[[ Material shown open ]]
(** ** The text of an integer *)

Lemma digit_byte (d : Z) : 0 <= d < 10 → digit_value (ascii_of_nat (Z.to_nat (48 + d))) = Some d.
Proof.
  intros H. pose (f := λ z, bool_decide (digit_value (ascii_of_nat (Z.to_nat (48 + z))) = Some z)).
  assert (f d = true) as E by (apply (check_below 10 f); [by vm_compute|lia]).
  by apply bool_decide_eq_true in E.
Qed.

Lemma format_digits_parse (fuel : nat) (z : Z) (acc : string) :
  (0 < fuel)%nat → 0 <= z < 10 ^ Z.of_nat fuel →
  ∃ c t, format_digits fuel z acc = String c t ∧ is_Some (digit_value c)
         ∧ parse_digits 0 (String c t) = parse_digits z acc.
Proof.
  revert z acc. induction fuel as [|fuel IH]; intros z acc Hf Hz; [lia|]. cbn [format_digits].
  set (d := ascii_of_nat (Z.to_nat (48 + z mod 10))).
  pose proof (digit_byte (z mod 10) ltac:(apply Z.mod_pos_bound; lia)) as Hd. fold d in Hd.
  destruct (Z.ltb_spec z 10) as [Hlt|Hge].
  - exists d, acc. rewrite Hd. split; [done|]. split; [done|]. cbn [parse_digits]. rewrite Hd. cbn.
    by rewrite Z.mod_small by lia.
  - rewrite Nat2Z.inj_succ, Z.pow_succ_r in Hz by lia.
    assert (0 < fuel)%nat by (destruct fuel; [cbn in Hz; lia|lia]).
    destruct (IH (z / 10) (String d acc)) as (c & t & -> & Hc & Ep); [done| |].
    { split; [apply Z.div_pos; lia|apply Z.div_lt_upper_bound; lia]. }
    exists c, t. split; [done|]. split; [done|]. rewrite Ep. cbn [parse_digits]. rewrite Hd. cbn.
    f_equal. pose proof (Z.div_mod z 10 ltac:(lia)). lia.
Qed.

Lemma format_digits_enough (z : Z) : 0 <= z → z < 10 ^ Z.of_nat (S (Z.to_nat (Z.log2 z))).
Proof.
  intros Hz. rewrite Nat2Z.inj_succ, Z2Nat.id by apply Z.log2_nonneg.
  destruct (Z.eq_dec z 0) as [->|Hne]; [done|].
  pose proof (Z.log2_spec z ltac:(lia)) as [_ H]. eapply Z.lt_le_trans; [exact H|].
  apply Z.pow_le_mono_l. lia.
Qed.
[[ Material shown closed ]]
The response should consist of all the entries, reproduced word for word.

### Output for this task:
(** ** The text of an integer *)

Lemma digit_byte (d : Z) : 0 <= d < 10 → digit_value (ascii_of_nat (Z.to_nat (48 + d))) = Some d.
Proof.
  intros H. pose (f := λ z, bool_decide (digit_value (ascii_of_nat (Z.to_nat (48 + z))) = Some z)).
  assert (f d = true) as E by (apply (check_below 10 f); [by vm_compute|lia]).
  by apply bool_decide_eq_true in E.
Qed.

Lemma format_digits_parse (fuel : nat) (z : Z) (acc : string) :
  (0 < fuel)%nat → 0 <= z < 10 ^ Z.of_nat fuel →
  ∃ c t, format_digits fuel z acc = String c t ∧ is_Some (digit_value c)
         ∧ parse_digits 0 (String c t) = parse_digits z acc.
Proof.
  revert z acc. induction fuel as [|fuel IH]; intros z acc Hf Hz; [lia|]. cbn [format_digits].
  set (d := ascii_of_nat (Z.to_nat (48 + z mod 10))).
  pose proof (digit_byte (z mod 10) ltac:(apply Z.mod_pos_bound; lia)) as Hd. fold d in Hd.
  destruct (Z.ltb_spec z 10) as [Hlt|Hge].
  - exists d, acc. rewrite Hd. split; [done|]. split; [done|]. cbn [parse_digits]. rewrite Hd. cbn.
    by rewrite Z.mod_small by lia.
  - rewrite Nat2Z.inj_succ, Z.pow_succ_r in Hz by lia.
    assert (0 < fuel)%nat by (destruct fuel; [cbn in Hz; lia|lia]).
    destruct (IH (z / 10) (String d acc)) as (c & t & -> & Hc & Ep); [done| |].
    { split; [apply Z.div_pos; lia|apply Z.div_lt_upper_bound; lia]. }
    exists c, t. split; [done|]. split; [done|]. rewrite Ep. cbn [parse_digits]. rewrite Hd. cbn.
    f_equal. pose proof (Z.div_mod z 10 ltac:(lia)). lia.
Qed.

Lemma format_digits_enough (z : Z) : 0 <= z → z < 10 ^ Z.of_nat (S (Z.to_nat (Z.log2 z))).
Proof.
  intros Hz. rewrite Nat2Z.inj_succ, Z2Nat.id by apply Z.log2_nonneg.
  destruct (Z.eq_dec z 0) as [->|Hne]; [done|].
  pose proof (Z.log2_spec z ltac:(lia)) as [_ H]. eapply Z.lt_le_trans; [exact H|].
  apply Z.pow_le_mono_l. lia.
Qed.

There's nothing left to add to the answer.